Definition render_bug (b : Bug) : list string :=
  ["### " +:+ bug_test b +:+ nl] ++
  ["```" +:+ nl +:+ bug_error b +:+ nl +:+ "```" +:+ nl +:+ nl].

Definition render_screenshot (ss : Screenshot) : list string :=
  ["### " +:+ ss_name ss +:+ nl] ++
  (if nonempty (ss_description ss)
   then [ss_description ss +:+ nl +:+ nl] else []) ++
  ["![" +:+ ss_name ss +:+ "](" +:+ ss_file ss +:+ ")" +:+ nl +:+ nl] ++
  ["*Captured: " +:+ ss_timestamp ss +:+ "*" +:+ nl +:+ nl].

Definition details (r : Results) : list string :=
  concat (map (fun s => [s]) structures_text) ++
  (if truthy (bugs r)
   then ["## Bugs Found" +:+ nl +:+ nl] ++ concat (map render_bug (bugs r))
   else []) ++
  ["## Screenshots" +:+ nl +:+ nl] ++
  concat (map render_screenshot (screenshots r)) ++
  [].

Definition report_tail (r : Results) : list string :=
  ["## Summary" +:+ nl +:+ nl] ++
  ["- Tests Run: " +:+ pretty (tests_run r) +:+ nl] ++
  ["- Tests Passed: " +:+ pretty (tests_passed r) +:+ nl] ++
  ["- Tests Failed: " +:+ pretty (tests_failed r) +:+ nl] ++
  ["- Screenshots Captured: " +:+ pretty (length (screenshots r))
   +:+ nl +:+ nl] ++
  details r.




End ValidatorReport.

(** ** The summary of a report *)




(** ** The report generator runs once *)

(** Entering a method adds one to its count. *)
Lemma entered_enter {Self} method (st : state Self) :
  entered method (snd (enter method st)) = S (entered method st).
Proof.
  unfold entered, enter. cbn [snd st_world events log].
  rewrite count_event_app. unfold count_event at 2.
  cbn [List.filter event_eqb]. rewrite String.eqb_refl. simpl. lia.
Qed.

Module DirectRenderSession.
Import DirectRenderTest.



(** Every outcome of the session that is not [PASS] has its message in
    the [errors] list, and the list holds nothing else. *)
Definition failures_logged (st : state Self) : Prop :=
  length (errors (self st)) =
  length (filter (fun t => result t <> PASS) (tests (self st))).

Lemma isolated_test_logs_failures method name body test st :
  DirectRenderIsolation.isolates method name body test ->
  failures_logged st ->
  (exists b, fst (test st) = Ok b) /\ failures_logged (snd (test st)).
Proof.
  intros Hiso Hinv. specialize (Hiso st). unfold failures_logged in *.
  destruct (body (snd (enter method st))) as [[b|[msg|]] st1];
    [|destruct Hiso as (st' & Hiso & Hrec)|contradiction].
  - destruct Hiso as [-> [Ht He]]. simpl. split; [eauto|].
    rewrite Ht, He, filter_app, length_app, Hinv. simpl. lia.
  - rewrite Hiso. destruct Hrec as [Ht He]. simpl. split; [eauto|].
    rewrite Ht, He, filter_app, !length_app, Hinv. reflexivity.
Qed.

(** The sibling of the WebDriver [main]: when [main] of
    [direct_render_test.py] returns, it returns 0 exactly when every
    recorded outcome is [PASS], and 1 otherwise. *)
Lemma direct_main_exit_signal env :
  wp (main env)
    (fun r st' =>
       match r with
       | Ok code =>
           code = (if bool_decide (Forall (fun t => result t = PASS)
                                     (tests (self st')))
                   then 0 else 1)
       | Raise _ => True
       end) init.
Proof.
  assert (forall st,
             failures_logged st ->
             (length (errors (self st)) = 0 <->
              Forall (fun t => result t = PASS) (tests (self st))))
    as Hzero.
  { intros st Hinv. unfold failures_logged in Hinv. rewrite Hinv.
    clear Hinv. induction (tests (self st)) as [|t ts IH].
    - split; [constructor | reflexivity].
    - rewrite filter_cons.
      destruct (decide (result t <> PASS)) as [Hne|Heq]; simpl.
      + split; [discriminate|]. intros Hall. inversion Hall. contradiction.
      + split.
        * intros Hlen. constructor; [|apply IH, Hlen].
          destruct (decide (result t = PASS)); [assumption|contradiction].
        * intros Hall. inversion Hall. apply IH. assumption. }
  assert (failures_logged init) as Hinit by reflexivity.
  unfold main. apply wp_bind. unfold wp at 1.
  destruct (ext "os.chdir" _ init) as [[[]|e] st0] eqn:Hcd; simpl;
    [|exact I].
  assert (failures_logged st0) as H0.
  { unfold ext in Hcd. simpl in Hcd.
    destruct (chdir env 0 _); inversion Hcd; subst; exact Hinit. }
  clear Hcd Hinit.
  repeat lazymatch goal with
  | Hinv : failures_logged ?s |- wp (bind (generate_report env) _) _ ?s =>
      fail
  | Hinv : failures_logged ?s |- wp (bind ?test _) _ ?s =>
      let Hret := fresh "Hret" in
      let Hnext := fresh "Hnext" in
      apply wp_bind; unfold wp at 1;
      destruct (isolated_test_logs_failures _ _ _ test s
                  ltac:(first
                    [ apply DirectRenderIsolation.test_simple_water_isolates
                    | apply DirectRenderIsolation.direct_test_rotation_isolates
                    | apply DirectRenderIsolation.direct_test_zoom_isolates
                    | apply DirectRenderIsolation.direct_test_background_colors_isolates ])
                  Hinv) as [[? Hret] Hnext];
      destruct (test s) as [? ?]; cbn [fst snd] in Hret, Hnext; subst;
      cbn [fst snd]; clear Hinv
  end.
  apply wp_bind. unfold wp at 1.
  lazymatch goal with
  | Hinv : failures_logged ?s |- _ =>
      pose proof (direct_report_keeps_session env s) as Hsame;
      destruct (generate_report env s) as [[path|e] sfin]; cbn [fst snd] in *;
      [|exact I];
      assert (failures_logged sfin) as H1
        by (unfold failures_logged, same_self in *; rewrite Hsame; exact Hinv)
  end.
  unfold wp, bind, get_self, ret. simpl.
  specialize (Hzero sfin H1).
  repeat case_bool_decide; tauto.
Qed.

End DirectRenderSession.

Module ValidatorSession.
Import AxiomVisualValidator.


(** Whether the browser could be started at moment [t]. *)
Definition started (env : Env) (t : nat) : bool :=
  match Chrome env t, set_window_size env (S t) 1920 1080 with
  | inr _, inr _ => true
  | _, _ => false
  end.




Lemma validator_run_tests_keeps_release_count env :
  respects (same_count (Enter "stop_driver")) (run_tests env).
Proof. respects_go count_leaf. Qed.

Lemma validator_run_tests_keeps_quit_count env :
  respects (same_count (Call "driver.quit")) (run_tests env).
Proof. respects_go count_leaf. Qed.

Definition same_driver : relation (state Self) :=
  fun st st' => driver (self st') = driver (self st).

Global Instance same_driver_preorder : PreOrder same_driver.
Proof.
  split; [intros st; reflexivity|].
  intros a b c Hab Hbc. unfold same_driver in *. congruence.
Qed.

-=-=-=-=-

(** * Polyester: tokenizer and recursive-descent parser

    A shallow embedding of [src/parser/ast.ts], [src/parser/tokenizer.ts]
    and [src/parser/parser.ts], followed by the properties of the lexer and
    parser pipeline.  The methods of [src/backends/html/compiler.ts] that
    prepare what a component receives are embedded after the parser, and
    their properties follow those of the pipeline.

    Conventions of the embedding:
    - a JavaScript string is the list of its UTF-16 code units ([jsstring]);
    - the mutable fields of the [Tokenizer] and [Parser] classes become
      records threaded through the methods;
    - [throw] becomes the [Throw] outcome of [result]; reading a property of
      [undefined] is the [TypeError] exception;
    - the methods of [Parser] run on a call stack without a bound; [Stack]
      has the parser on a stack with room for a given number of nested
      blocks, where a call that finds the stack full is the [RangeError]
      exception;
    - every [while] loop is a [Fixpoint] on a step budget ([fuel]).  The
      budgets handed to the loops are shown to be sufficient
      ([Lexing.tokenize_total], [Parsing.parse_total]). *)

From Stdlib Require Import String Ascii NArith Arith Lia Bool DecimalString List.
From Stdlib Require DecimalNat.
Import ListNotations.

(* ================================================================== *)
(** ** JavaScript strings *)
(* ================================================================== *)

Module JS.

-=-=-=-=-

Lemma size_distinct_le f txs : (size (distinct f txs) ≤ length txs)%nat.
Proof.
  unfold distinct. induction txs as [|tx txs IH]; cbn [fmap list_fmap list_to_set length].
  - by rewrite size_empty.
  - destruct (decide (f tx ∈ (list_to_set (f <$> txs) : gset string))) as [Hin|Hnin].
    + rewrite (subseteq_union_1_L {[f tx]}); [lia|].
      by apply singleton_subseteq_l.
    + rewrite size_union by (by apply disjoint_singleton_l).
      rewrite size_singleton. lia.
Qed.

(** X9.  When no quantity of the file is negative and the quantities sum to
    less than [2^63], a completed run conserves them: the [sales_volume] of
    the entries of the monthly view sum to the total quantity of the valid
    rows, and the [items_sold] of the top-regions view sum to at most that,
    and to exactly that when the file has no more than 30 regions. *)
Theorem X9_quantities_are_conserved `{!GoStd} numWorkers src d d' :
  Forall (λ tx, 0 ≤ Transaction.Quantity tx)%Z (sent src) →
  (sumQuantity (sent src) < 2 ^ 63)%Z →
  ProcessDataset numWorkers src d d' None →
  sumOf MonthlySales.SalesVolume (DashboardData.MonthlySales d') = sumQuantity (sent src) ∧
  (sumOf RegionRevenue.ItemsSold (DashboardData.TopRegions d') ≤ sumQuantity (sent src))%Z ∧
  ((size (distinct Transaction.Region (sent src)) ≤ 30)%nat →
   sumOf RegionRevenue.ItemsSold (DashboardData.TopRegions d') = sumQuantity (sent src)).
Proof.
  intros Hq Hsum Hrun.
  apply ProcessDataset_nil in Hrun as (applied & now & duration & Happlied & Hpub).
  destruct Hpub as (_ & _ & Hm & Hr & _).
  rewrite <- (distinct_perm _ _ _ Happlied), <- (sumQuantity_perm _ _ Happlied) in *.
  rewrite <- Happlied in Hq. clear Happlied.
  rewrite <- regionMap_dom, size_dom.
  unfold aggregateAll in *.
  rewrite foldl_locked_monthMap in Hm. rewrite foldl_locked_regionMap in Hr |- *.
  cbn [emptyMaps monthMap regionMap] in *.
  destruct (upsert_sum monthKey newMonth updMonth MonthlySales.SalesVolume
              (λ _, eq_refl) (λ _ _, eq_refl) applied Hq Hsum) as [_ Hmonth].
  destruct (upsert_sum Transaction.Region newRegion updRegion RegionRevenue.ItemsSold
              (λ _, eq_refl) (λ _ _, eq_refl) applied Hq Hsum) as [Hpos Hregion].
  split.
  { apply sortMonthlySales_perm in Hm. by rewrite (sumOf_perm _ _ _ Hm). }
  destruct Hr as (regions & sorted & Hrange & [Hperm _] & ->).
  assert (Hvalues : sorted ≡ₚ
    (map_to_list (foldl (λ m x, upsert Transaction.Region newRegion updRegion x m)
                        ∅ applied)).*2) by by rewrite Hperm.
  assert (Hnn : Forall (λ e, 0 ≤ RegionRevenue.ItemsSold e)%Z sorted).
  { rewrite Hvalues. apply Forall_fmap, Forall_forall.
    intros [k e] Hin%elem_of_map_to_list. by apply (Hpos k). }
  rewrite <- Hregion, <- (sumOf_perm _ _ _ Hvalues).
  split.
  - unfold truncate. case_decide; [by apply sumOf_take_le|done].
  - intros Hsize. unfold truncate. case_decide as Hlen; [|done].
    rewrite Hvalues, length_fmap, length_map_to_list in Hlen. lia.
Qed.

-=-=-=-=-

In the records, locate each line holding the string "Hpub" and copy it.

  apply ProcessDataset_nil in Hrun as (applied & now & duration & Happlied & Hpub).
  destruct Hpub as (_ & _ & Hm & Hr & _).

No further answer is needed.